# DIRECTIONS FOR THIS TASK:
Retype each line exactly as it stands, beginning at the first line of the material and finishing with the line that contains "forall slug l, RssFetcherService.rateLimiters".
※ ※ ※
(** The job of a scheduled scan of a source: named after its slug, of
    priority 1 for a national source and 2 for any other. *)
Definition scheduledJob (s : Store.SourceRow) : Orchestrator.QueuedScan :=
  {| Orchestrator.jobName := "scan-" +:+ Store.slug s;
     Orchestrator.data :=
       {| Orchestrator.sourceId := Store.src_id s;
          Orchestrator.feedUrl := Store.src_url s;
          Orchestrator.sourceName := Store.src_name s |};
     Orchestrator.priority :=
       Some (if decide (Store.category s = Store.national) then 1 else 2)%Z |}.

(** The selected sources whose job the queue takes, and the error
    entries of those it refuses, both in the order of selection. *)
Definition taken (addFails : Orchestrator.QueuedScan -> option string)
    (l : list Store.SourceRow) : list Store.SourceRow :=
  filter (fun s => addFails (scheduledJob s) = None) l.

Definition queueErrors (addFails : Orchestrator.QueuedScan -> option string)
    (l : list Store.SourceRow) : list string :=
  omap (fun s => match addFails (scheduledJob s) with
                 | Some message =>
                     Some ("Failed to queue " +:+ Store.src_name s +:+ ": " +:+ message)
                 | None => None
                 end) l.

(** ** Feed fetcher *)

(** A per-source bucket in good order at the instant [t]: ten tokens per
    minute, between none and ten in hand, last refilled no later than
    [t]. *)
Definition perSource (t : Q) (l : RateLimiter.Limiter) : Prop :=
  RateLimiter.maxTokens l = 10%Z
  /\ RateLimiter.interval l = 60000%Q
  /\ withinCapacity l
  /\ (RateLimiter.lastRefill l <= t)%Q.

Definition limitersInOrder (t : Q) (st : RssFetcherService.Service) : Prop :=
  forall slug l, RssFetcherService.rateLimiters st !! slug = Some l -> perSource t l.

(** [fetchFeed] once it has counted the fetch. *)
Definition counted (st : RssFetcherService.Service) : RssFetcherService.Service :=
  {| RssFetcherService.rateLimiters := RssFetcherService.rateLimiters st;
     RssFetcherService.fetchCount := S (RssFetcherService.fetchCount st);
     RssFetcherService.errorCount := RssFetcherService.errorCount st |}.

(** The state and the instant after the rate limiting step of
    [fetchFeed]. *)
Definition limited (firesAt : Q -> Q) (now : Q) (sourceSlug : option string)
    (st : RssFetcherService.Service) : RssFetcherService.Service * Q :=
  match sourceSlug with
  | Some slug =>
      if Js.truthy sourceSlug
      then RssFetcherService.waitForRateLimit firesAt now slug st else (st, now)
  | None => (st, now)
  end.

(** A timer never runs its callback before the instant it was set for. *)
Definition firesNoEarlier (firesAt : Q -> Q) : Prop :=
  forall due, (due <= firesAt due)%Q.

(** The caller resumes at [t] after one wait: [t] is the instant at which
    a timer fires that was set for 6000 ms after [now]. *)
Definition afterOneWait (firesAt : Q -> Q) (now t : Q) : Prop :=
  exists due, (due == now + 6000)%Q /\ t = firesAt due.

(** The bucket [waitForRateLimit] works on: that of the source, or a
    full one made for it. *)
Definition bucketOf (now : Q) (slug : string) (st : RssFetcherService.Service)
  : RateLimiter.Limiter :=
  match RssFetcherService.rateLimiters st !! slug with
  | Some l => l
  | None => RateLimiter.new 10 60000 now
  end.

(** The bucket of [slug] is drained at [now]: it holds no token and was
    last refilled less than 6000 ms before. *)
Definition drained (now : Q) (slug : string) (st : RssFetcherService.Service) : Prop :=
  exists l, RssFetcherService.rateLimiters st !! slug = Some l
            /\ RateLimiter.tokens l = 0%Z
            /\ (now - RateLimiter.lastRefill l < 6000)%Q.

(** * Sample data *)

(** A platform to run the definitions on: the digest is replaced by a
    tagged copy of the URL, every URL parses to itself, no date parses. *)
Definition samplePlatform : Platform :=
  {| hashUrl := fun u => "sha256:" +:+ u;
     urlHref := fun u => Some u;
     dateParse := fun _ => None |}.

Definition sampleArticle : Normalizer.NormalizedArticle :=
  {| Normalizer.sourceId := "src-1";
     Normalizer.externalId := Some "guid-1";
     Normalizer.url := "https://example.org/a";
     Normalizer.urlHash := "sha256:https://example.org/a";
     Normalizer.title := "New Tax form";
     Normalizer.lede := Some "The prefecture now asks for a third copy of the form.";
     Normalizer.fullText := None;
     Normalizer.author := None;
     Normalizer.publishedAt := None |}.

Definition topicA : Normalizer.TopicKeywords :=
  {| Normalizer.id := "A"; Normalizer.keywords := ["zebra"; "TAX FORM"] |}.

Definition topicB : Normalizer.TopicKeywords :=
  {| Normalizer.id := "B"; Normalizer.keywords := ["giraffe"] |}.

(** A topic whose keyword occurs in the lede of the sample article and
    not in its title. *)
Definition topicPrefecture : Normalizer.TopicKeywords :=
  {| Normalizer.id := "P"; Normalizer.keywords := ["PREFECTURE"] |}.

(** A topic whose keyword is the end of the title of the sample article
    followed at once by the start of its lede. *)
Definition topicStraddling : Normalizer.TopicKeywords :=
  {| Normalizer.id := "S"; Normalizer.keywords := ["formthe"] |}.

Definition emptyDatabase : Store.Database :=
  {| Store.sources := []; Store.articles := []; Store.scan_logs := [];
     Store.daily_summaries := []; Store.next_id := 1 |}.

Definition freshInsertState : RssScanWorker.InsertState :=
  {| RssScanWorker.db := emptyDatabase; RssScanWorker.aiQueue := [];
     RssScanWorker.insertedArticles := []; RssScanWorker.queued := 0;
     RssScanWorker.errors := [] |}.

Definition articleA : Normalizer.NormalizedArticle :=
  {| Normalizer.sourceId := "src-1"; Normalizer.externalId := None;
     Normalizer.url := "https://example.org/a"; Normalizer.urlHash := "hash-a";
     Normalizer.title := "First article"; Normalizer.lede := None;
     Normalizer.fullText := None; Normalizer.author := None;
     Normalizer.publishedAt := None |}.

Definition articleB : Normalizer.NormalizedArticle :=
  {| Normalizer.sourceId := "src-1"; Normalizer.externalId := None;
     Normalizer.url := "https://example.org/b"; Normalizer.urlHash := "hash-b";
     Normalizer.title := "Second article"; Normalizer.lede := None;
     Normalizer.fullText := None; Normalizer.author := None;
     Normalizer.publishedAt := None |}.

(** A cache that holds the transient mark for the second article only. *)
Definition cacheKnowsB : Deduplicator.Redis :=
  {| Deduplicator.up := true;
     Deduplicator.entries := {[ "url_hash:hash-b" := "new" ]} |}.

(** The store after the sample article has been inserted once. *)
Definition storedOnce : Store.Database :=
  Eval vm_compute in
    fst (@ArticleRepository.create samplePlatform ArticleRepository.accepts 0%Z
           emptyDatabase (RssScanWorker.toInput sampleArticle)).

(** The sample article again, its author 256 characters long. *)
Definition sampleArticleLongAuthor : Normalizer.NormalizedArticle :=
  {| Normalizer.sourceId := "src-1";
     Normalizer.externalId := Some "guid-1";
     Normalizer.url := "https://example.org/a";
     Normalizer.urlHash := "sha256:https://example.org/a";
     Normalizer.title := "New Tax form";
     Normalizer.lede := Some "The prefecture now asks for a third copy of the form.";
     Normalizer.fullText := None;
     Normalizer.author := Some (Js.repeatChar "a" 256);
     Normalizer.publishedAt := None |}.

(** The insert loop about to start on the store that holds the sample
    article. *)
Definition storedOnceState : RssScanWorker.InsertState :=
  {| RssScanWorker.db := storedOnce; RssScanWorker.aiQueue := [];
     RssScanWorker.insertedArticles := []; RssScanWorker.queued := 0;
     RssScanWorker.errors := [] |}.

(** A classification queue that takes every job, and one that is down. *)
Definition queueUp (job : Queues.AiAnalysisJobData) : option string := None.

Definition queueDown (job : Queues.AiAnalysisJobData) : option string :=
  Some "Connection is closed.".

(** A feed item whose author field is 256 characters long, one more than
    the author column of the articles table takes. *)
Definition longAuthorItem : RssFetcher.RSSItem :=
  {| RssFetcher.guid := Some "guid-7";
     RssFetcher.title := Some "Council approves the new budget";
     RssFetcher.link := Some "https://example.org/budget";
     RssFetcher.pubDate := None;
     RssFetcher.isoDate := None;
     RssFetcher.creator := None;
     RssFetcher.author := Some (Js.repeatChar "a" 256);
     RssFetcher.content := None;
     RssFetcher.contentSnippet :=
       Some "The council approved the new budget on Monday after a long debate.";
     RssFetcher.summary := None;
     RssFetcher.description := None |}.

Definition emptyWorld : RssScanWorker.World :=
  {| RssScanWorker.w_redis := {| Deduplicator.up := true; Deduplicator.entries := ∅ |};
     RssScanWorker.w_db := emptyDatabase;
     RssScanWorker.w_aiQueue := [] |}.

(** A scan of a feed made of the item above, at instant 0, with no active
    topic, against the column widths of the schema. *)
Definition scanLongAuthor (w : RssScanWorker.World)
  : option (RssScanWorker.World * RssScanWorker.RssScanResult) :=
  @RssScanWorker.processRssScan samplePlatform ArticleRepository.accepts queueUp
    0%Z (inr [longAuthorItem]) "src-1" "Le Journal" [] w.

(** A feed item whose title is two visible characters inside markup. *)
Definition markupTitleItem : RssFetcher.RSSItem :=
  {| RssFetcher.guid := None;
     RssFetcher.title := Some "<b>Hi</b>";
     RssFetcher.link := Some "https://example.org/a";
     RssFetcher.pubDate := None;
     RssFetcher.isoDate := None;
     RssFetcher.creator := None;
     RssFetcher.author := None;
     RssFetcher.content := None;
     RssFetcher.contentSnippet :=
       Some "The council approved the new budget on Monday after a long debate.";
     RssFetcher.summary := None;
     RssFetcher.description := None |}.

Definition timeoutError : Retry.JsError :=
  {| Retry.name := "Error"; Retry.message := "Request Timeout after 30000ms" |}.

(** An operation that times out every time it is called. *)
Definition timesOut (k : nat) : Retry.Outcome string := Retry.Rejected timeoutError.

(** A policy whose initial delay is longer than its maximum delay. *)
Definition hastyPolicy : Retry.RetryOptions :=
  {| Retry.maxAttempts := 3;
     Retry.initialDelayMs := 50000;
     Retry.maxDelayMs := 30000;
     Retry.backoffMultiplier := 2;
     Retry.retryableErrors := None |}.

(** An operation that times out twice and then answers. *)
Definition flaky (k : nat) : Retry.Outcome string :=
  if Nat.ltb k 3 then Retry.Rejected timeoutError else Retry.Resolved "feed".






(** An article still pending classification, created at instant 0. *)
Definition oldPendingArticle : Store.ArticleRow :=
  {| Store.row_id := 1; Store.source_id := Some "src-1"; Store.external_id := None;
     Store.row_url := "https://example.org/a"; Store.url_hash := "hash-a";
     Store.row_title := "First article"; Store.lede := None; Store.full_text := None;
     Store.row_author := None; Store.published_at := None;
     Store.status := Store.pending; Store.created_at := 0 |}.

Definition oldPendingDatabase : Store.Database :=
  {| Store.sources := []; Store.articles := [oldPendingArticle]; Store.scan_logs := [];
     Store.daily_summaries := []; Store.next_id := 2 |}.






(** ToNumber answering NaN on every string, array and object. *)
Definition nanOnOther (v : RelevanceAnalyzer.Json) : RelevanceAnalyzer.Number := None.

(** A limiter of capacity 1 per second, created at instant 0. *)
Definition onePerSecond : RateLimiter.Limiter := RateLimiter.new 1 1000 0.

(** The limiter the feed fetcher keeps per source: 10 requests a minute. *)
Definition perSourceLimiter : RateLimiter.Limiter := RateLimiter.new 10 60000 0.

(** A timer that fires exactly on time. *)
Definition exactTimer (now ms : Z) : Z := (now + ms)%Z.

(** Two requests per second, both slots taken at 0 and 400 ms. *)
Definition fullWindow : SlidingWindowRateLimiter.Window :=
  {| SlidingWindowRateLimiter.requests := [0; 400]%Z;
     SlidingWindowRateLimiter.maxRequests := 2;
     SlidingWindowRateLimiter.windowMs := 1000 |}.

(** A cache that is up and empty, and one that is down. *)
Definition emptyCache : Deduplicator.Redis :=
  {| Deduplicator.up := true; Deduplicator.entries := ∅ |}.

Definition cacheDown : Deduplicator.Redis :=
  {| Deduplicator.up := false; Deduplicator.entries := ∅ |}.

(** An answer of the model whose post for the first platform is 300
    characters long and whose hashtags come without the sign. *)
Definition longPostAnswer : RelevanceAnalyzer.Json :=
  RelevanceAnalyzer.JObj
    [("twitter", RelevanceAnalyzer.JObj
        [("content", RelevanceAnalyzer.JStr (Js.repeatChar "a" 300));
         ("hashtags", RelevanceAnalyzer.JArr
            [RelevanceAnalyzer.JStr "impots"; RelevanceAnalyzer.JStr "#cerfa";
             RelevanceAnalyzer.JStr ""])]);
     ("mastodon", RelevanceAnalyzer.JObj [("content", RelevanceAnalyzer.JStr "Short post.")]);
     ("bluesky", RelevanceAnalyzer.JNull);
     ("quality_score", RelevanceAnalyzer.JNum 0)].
※ ※ ※
# RESPONSE FOR THIS EXERCISE:
(** The job of a scheduled scan of a source: named after its slug, of
    priority 1 for a national source and 2 for any other. *)
Definition scheduledJob (s : Store.SourceRow) : Orchestrator.QueuedScan :=
  {| Orchestrator.jobName := "scan-" +:+ Store.slug s;
     Orchestrator.data :=
       {| Orchestrator.sourceId := Store.src_id s;
          Orchestrator.feedUrl := Store.src_url s;
          Orchestrator.sourceName := Store.src_name s |};
     Orchestrator.priority :=
       Some (if decide (Store.category s = Store.national) then 1 else 2)%Z |}.

(** The selected sources whose job the queue takes, and the error
    entries of those it refuses, both in the order of selection. *)
Definition taken (addFails : Orchestrator.QueuedScan -> option string)
    (l : list Store.SourceRow) : list Store.SourceRow :=
  filter (fun s => addFails (scheduledJob s) = None) l.

Definition queueErrors (addFails : Orchestrator.QueuedScan -> option string)
    (l : list Store.SourceRow) : list string :=
  omap (fun s => match addFails (scheduledJob s) with
                 | Some message =>
                     Some ("Failed to queue " +:+ Store.src_name s +:+ ": " +:+ message)
                 | None => None
                 end) l.

(** ** Feed fetcher *)

(** A per-source bucket in good order at the instant [t]: ten tokens per
    minute, between none and ten in hand, last refilled no later than
    [t]. *)
Definition perSource (t : Q) (l : RateLimiter.Limiter) : Prop :=
  RateLimiter.maxTokens l = 10%Z
  /\ RateLimiter.interval l = 60000%Q
  /\ withinCapacity l
  /\ (RateLimiter.lastRefill l <= t)%Q.

Definition limitersInOrder (t : Q) (st : RssFetcherService.Service) : Prop :=
  forall slug l, RssFetcherService.rateLimiters st !! slug = Some l -> perSource t l.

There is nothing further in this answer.